[TASK DATA Boundary: Start]

(** * pinecone-search: a shallow embedding of the ingestion and search paths

    The development follows the Python sources under [app/]:
    - [app/utils/constants.py]   : [OBJECT_TYPE], [STORE_TYPE]
    - [app/utils/common.py]      : [sanitize_metadata], [collect_values],
                                   [is_nonempty]
    - [app/services/*.py]        : [CacheService], [PineconeService],
                                   [EmbeddingService], the text synthesizer
                                   and its three templates
    - [app/api/ingest_routes.py] : [ingest_document], the batch pipeline
    - [app/api/search_routes.py] : [search_documents]

    Python values are modelled by the inductive [pyval]; a Python [dict] is an
    insertion-ordered association list whose keys are pairwise distinct.
    Effectful code runs in a small writer-and-exception monad [Eff] that
    records every call to an external collaborator; calls handed to the
    thread pool are merged by an [Executor], which stands for the order of
    time the program does not fix; the threaded batch pipeline is a labelled
    transition system. *)

From Stdlib Require Import List String Ascii ZArith Lia Bool Arith.
From Stdlib Require Import Floats DecimalString.
From Stdlib Require Import Permutation.
Import ListNotations.

#[local] Set Warnings "-register-all".
#[local] Open Scope string_scope.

[TASK DATA Boundary: End]

*WHAT TO DO:* Where a line above contains the string "batch", copy that line.

*SOLUTION:*
    - [app/api/ingest_routes.py] : [ingest_document], the batch pipeline
    time the program does not fix; the threaded batch pipeline is a labelled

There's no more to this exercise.